• Problem description
A single stretch of the material below is to be transcribed exactly, starting at the line with "Definition isdigit_char (c" and ending after the line with "Definition is_decimal (c".
[[ Data excerpts open ]]
(** Text of printable characters with no quote, double quote or
    backslash. *)
Definition plain (s : string) : bool := plain_bytes s && known s.

(** The GVariant texts [dconf write] is given by the extension: a boolean
    or a single-quoted string of plain characters.  Any other text is
    refused here. *)
Definition accepts (t : string) : bool :=
  String.eqb t "true" || String.eqb t "false"
  || (JS.startsWith t "'" && JS.endsWith t "'" && (2 <=? String.length t)
      && plain (JS.slice t 1 (-1))).

(** The database: the text of the value under each key that is set. *)
Definition exec (argv : list string) (db : gmap string string) : string * gmap string string :=
  match argv with
  | ["dconf"; "read"; key] =>
      match db !! key with
      | Some t => (t +:+ String "010" EmptyString, db)
      | None => (EmptyString, db)
      end
  | ["dconf"; "write"; key; t] =>
      if accepts t then (EmptyString, <[key := t]> db) else (EmptyString, db)
  | ["dconf"; "reset"; key] => (EmptyString, delete key db)
  | _ => (EmptyString, db)
  end.

End Dconf.

Record Desktop : Type := {
  background : string -> string;
  interface : string -> string;
  dconf : gmap string string;
  connections : list (option schema * nat);
  night_light : jsbool
}.

Definition store (w : Desktop) (s : schema) : string -> string :=
  match s with
  | Background => background w
  | Interface => interface w
  end.

Definition update (f : string -> string) (key value : string) : string -> string :=
  fun k => if String.eqb k key then value else f k.

Definition set_store (s : schema) (key value : string) (w : Desktop) : Desktop :=
  match s with
  | Background =>
      {| background := update (background w) key value; interface := interface w;
         dconf := dconf w; connections := connections w; night_light := night_light w |}
  | Interface =>
      {| background := background w; interface := update (interface w) key value;
         dconf := dconf w; connections := connections w; night_light := night_light w |}
  end.

Definition set_dconf (db : gmap string string) (w : Desktop) : Desktop :=
  {| background := background w; interface := interface w;
     dconf := db; connections := connections w; night_light := night_light w |}.

Definition set_connections (c : list (option schema * nat)) (w : Desktop) : Desktop :=
  {| background := background w; interface := interface w;
     dconf := dconf w; connections := c; night_light := night_light w |}.

(** A handler id that no connection uses; never [0]. *)
Definition fresh_id (c : list (option schema * nat)) : nat :=
  S (foldr (fun x m => Nat.max (snd x) m) 0 c).

Definition same_connection (s : schema) (id : nat) (x : option schema * nat) : bool :=
  match fst x with
  | Some Background => match s with Background => Nat.eqb (snd x) id | Interface => false end
  | Some Interface => match s with Interface => Nat.eqb (snd x) id | Background => false end
  | None => false
  end.

Definition desktop : env Desktop :=
  fun X e =>
    match e in eff X return Desktop -> X * Desktop with
    | ConsoleLog _ => fun w => (tt, w)
    | LogError _ => fun w => (tt, w)
    | GetString s key => fun w => (store w s key, w)
    | SetString s key value => fun w => (tt, set_store s key value w)
    | Connect s _ => fun w =>
        let id := fresh_id (connections w) in
        (id, set_connections ((Some s, id) :: connections w) w)
    | Disconnect s id => fun w =>
        (tt, set_connections (filter (fun x => negb (same_connection s id x)) (connections w)) w)
    | SpawnCommandLineSync cmd => fun w =>
        match Shell.parse_argv cmd with
        | Some argv =>
            let r := Dconf.exec argv (dconf w) in
            (SpawnReturns true (Some (fst r)), set_dconf (snd r) w)
        | None => (SpawnThrows, w)
        end
    | ShellParseArgv cmd => fun w =>
        match Shell.parse_argv cmd with
        | Some argv => (ParseReturns true argv, w)
        | None => (ParseThrows, w)
        end
    | SubprocessInit _ => fun w => (true, w)
    | AwaitCommunicate this argv => fun w =>
        ((this, true), set_dconf (snd (Dconf.exec argv (dconf w))) w)
    | AwaitSettled this => fun w => (this, w)
    | AwaitProxyInit this => fun w => ((this, true), w)
    | ProxyNightLightActive => fun w => (night_light w, w)
    | ProxyConnect _ => fun w =>
        let id := fresh_id (connections w) in
        (id, set_connections ((None, id) :: connections w) w)
    end.

(** A method run on the desktop from an instance. *)
Definition on_desktop {A : Type} (m : M A) (this : Ext) (w : Desktop) : (res A * Ext) * Desktop * list obs :=
  run desktop (m this) w.

(** ** What the statements below are written with *)

(** The two modes, and [apply(mode)] and the snapshot of a mode. *)
Inductive mode : Type :=
| Light
| Dark.

Definition mode_name (m : mode) : string :=
  match m with
  | Light => "light"
  | Dark => "dark"
  end.

Definition apply (m : mode) : M unit :=
  match m with
  | Light => _applyLightTheme
  | Dark => _applyDarkTheme
  end.

Definition save (m : mode) : M unit :=
  match m with
  | Light => _saveCurrentThemeToLightKeys
  | Dark => _saveCurrentThemeToDarkKeys
  end.
(** Modelled from the spec: [sqfs_meta_reader_seek].  A block start outside
    the window is out of bounds.  The block already loaded is reused when it
    starts at [block_start]; otherwise the block is loaded and replaces the
    cached one.  The cursor is set to [offset], which must not exceed the
    length of the decoded block.  A seek that fails leaves the reader as it
    was. *)
Definition sqfs_meta_reader_seek (m : sqfs_meta_reader_t) (block_start : Z)
    (offset : nat) : result sqfs_meta_reader_t :=
  if (block_start <? window_start m) || (window_limit m <=? block_start)
  then inl OutOfBounds
  else
    blk <- match current_block m with
           | Some blk =>
               if block_start =? current_block_start m
               then inr blk
               else load_block (backing_file m) block_start
           | None => load_block (backing_file m) block_start
           end ;;
    if (List.length (decoded blk) <? offset)%nat
    then inl OutOfBounds
    else inr (mkReader (backing_file m) (window_start m) (window_limit m)
                block_start (Some blk) offset).

(** Modelled from the spec: [sqfs_meta_reader_get_position]. *)
Definition sqfs_meta_reader_get_position (m : sqfs_meta_reader_t) : Z * nat :=
  (current_block_start m, cursor_offset m).
(** * Sparse matrix (dsa/sparse_matrix/code/src/sparse_matrix.py)

    A shallow embedding of the [SparseMatrix] class and a verification of
    its specification.

    Modelling conventions.
    - Python [int] is [Z] (unbounded).  CPython's configurable limit on the
      number of digits converted by [int()] and [str()] is not modelled.
    - Python [str] is [list ascii]: the decoded text, one element per code
      point, restricted to the code points U+0000..U+00FF.  The classes
      [str.isspace] and [str.isdigit] are the ones Python has on that range
      (so the superscripts U+00B2, U+00B3, U+00B9 are digits for [isdigit]
      although [int()] refuses them).
    - A Python exception is its class together with its message.
    - The nested dictionary [matrix_data] is a [gmap Z (gmap Z Z)].  The
      code never observes the iteration order of a dictionary (results are
      read through [get_element], output goes through [sorted]), so the
      order in which [map_to_list] enumerates is immaterial.
    - Objects live in a heap of [SparseMatrix] records addressed by
      locations; a method that mutates [self] is a function on the record
      ([set_element]), lifted to the heap by [call]. *)

From Stdlib Require Import ZArith Ascii String List Lia.
From stdpp Require Import base option list list_numbers sorting gmap strings.

Local Open Scope Z_scope.

(* ===================================================================== *)
(** * Python built-ins used by the program                                *)
(* ===================================================================== *)

Abbreviation str := (list ascii).

(** String literal. *)
Definition lit (s : string) : str := list_ascii_of_string s.

Definition LF : ascii := ascii_of_nat 10.
Definition CR : ascii := ascii_of_nat 13.

Definition code (c : ascii) : Z := Z.of_N (N_of_ascii c).

(** [c.isspace()] for a code point below 256. *)
Definition isspace (c : ascii) : bool :=
  let n := code c in
  ((9 <=? n) && (n <=? 13)) || ((28 <=? n) && (n <=? 32))
  || (n =? 133) || (n =? 160).

(** [c.isdigit()] for a code point below 256. *)
Definition isdigit_char (c : ascii) : bool :=
  let n := code c in
  ((48 <=? n) && (n <=? 57)) || (n =? 178) || (n =? 179) || (n =? 185).

(** The characters [int()] reads as decimal digits (below 256). *)
Definition is_decimal (c : ascii) : bool :=
  let n := code c in (48 <=? n) && (n <=? 57).

(** [s.isdigit()]: non-empty and every character a digit. *)
Definition isdigit (s : str) : bool :=
  negb (bool_decide (s = [])) && forallb isdigit_char s.

Fixpoint lstrip (s : str) : str :=
  match s with
  | c :: s' => if isspace c then lstrip s' else s
  | [] => []
  end.

Definition rstrip (s : str) : str := rev (lstrip (rev s)).

(** [s.strip()] *)
Definition strip (s : str) : str := rstrip (lstrip s).

(** [s.startswith(p)] *)
Fixpoint startswith (s p : str) : bool :=
  match p, s with
  | [], _ => true
  | a :: p', b :: s' => Ascii.eqb a b && startswith s' p'
  | _ :: _, [] => false
  end.

(** [s.endswith(p)] *)
Definition endswith (s p : str) : bool := startswith (rev s) (rev p).

(** [needle in hay] on strings. *)
Fixpoint contains (hay needle : str) : bool :=
  startswith hay needle ||
  match hay with
  | [] => false
  | _ :: hay' => contains hay' needle
  end.
(** What the scans of the output give depends on the two searches
    alone. *)
Lemma scans_of_output (out1 out2 : text) (s : state W) :
  Re.search Re.lse_c out1 = Re.search Re.lse_c out2 ->
  Re.search Re.lse_d out1 = Re.search Re.lse_d out2 ->
  (if nonempty out1
   then bind (scan Re.lse_c out1 None)
          (fun c => bind (scan Re.lse_d out1 None) (fun d => ret (c, d)))
   else ret (None, None)) s
  = (if nonempty out2
     then bind (scan Re.lse_c out2 None)
            (fun c => bind (scan Re.lse_d out2 None) (fun d => ret (c, d)))
     else ret (None, None)) s.
Proof.
  intros Hc Hd.
  assert (Hempty : forall out : text,
             Re.search Re.lse_c out = None -> Re.search Re.lse_d out = None ->
             bind (scan Re.lse_c out None)
               (fun c => bind (scan Re.lse_d out None) (fun d => ret (c, d))) s
             = (Ret (None, None), s)).
  { intros out H1 H2. rewrite (bind_ret _ _ _ _ _ (scan_none _ _ _ _ H1)).
    by rewrite (bind_ret _ _ _ _ _ (scan_none _ _ _ _ H2)). }
  destruct out1 as [|c1 out1], out2 as [|c2 out2]; simpl nonempty; cbv iota.
  - done.
  - symmetry. apply Hempty; [by rewrite <- Hc | by rewrite <- Hd].
  - apply Hempty; [by rewrite Hc | by rewrite Hd].
  - unfold bind, scan. by rewrite Hc, Hd.
Qed.

(** The LSE scores depend on the two searches in the output of the script
    and on the world it leaves: not on its return code, nor on the rest of
    the output. *)
Lemma lse_scores_same_searches a r (s1 s2 : state W) rc1 rc2 out1 out2 w' :
  trace s1 = trace s2 ->
  spawn (lse_command a) None (world s1) = (Done (rc1, out1), w') ->
  spawn (lse_command a) None (world s2) = (Done (rc2, out2), w') ->
  Re.search Re.lse_c out1 = Re.search Re.lse_c out2 ->
  Re.search Re.lse_d out1 = Re.search Re.lse_d out2 ->
  lse_scores a r s1 = lse_scores a r s2.
Proof.
  intros Ht H1 H2 Hc Hd. unfold lse_scores.
  rewrite (bind_ret _ _ _ _ _ (run_with_output_allowed _ _ _ _ _ H1)).
  rewrite (bind_ret _ _ _ _ _ (run_with_output_allowed _ _ _ _ _ H2)).
  unfold after. rewrite Ht. simpl snd. unfold bind at 1 9.
  by rewrite (scans_of_output out1 out2 _ Hc Hd).
Qed.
[[ Data excerpts closed ]]
• Result of this task
Definition isdigit_char (c : ascii) : bool :=
  let n := code c in
  ((48 <=? n) && (n <=? 57)) || (n =? 178) || (n =? 179) || (n =? 185).

(** The characters [int()] reads as decimal digits (below 256). *)
Definition is_decimal (c : ascii) : bool :=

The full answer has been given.